11. The method of claim 6, wherein said antioxidant is selected from the group consisting of: vitamin C, vitamin E, a catechin, a carotenoid, a flavonoid, coenzyme Q10 (ubiquinone), an isoflavone, a phenylpropanoid, a polyphenol, a tocopherol, alpha tocopherol, selenium, magnesium, α-lipoic acid, TBHQ, BHA, BHT, a tocotrienol, ascorbic acid, resveratrol, an oleoresin, rosemary extract, tea extract, grape seed extract, and an antioxidant extract from fruit skin or from a seed.

12. The method of claim 6, wherein said antioxidant is pine bark extract.

13. The method of claim 12, wherein said pine bark is from French maritime pine (Pinus maritima).

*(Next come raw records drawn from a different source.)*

(** X14.  The grid [main] starts with never sheds a load as long as the
    operator only runs cycles.  Whatever [std::rand()] returns and
    whichever [std::sort] the program is built with, after the start-up
    and any number of cycles the three loads are connected, no breaker
    is tripped, and the next cycle reports between 80 and 109 kW of
    power against 55 kW of demand, trips nothing and reconnects
    nothing. *)
Theorem X14_startup_grid_never_sheds (S : StdSort) (d1 d2 : nat -> Z)
    (ds : list (nat -> Z)) :
  0 <= d1 0%nat -> 0 <= d2 0%nat -> Forall (fun d => 0 <= d 0%nat) ds ->
  let g := @cycles Z _ S ds (@main_setup Z _ S d1 d2) in
  loads g = [factory; house; shop] /\
  showBreakers g =
    ["Factory-A: OK"; "House-B: OK"; "HydroStation: OK"; "Shop-C: OK";
     "SolarFarm-A: OK"] /\
  forall d, 0 <= d 0%nat ->
    let r := (@simulate Z _ S d g).2 in
    80 <= totalPower r <= 109 /\ totalDemand r = 55 /\
    trippedLoads r = [] /\ reconnectedLoads r = [] /\
    loads (@simulate Z _ S d g).1 = loads g.
Proof.
  intros H1 H2 Hds g. subst g.
  rewrite (main_setup_startup S d1 d2 H1 H2).
  destruct (startup_cycles S ds (20 + Z.rem (d2 0%nat) 30) Hds) as [v ->].
  split; [done |]. split; [vm_compute; reflexivity |].
  intros d Hd r. subst r. rewrite (startup_cycle S d v Hd). simpl.
  pose proof (Z.rem_bound_pos (d 0%nat) 30 Hd ltac:(lia)).
  repeat split; lia.
Qed.

Lemma X14_witness :
  loads (cycles [draws0; draws0] (main_setup draws0 draws0)) =
    [factory; house; shop].
Proof.
  assert (Hpos : 0 <= draws0 0%nat) by (vm_compute; discriminate).
  assert (Hds : Forall (fun d => 0 <= d 0%nat) [draws0; draws0])
    by (repeat constructor; exact Hpos).
  exact (proj1 (X14_startup_grid_never_sheds keeping_sort draws0 draws0
                  [draws0; draws0] Hpos Hpos Hds)).
Defined.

14. The method of claim 12, wherein said extract is an aqueous extract.

15. The method of claim 12, wherein said extract comprises at least one component selected from the group consisting of: bioflavonoid, catechin, epicatechin, taxifolin, oligomeric proanthocyanidnin, phenolic fruit acid, ferulic acid, and caffeic acid.

16. The method of claim 7, wherein said confinement or enforced inactivity is due to one or more selected from the group consisting of: airline flight, bus travel, car travel, or train travel.

17. The method of claim 16, wherein said confinement or enforced inactivity is due to an airline flight.

18. The method of claim 17, wherein said airline flight is of a duration of greater than 6 hours.